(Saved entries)
(** [snapshot?.data] as a condition: the snapshot exists and its [data] is a
    non-empty string. *)
Definition has_data (o : option SnapshotData) : bool :=
  match o with
  | Some snap =>
      match snap_data snap with
      | Some d => if decide (d = EmptyString) then false else true
      | None => false
      end
  | None => false
  end.

(** [session.status = st] on the session object behind reference [r]. *)
Definition with_status (st : SessionStatus) (o : ComparisonSession) : ComparisonSession :=
  {| sess_id := sess_id o; sess_serviceName := sess_serviceName o;
     sess_containerId := sess_containerId o;
     sess_beforeSnapshotId := sess_beforeSnapshotId o;
     sess_afterSnapshotId := sess_afterSnapshotId o;
     sess_timeframe := sess_timeframe o; sess_status := st;
     sess_result := sess_result o; sess_createdAt := sess_createdAt o |}.

Definition with_result (a : Analysis) (o : ComparisonSession) : ComparisonSession :=
  {| sess_id := sess_id o; sess_serviceName := sess_serviceName o;
     sess_containerId := sess_containerId o;
     sess_beforeSnapshotId := sess_beforeSnapshotId o;
     sess_afterSnapshotId := sess_afterSnapshotId o;
     sess_timeframe := sess_timeframe o; sess_status := sess_status o;
     sess_result := Some a; sess_createdAt := sess_createdAt o |}.

Definition set_status (r : nat) (st : SessionStatus) (s : Dashboard) : Dashboard :=
  let s := set_sessionObjects (alter (with_status st) r (sessionObjects s)) s in
  set_statusWrites (statusWrites s ++ [(r, st)]) s.

Definition set_result (r : nat) (a : Analysis) (s : Dashboard) : Dashboard :=
  set_sessionObjects (alter (with_result a) r (sessionObjects s)) s.

(** [handleComparisonReady] up to its [await]: the new session object gets
    the next reference; when both snapshots have data the handler suspends
    in [performSnapshotAnalysis] and its reference joins [awaiting]. *)
Definition handleComparisonReady (ws : Conn)
    (serviceName containerId beforeSnapshotId afterSnapshotId : string)
    (timeframe : number) (timestamp : string) (e : Env) (s : Dashboard) : Dashboard :=
  let sessionId := "comparison_" +:+ serviceName +:+ "_" +:+ show_number (inject_Z (now e)) in
  let session :=
    {| sess_id := sessionId; sess_serviceName := serviceName;
       sess_containerId := containerId;
       sess_beforeSnapshotId := beforeSnapshotId;
       sess_afterSnapshotId := afterSnapshotId;
       sess_timeframe := timeframe; sess_status := waiting;
       sess_result := None; sess_createdAt := inject_Z (now' e) |} in
  let r := length (sessionObjects s) in
  let s := set_sessionObjects (sessionObjects s ++ [session]) s in
  let s := set_statusWrites (statusWrites s ++ [(r, waiting)]) s in
  let s := set_comparisonSessions (<[sessionId := r]> (comparisonSessions s)) s in
  let beforeSnapshot := snapshots s !! beforeSnapshotId in
  let afterSnapshot := snapshots s !! afterSnapshotId in
  if has_data beforeSnapshot && has_data afterSnapshot then
    let s := set_status r analyzing s in
    let s := broadcastToClients
               (comparisonStarted sessionId serviceName beforeSnapshotId afterSnapshotId) s in
    set_awaiting (awaiting s ++ [r]) s
  else
    broadcastToClients
      (comparisonPending sessionId serviceName
         (negb (has_data beforeSnapshot)) (negb (has_data afterSnapshot))) s.

(** The message of the [TypeError] that [undefined.toFixed(2)] throws. *)
Definition toFixed_of_undefined : string :=
  "Cannot read properties of undefined (reading 'toFixed')".

(** The [catch] block of [handleComparisonReady]. *)
Definition comparison_catch (r : nat) (sessionId serviceName error : string)
    (s : Dashboard) : Dashboard :=
  let s := set_status r failed s in
  broadcastToClients (comparisonFailed sessionId serviceName error) s.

→ INSTRUCTIONS FOR THE TASK
Where a line above holds the string "match", copy that line.

→ TASK OUTPUT
  match o with
      match snap_data snap with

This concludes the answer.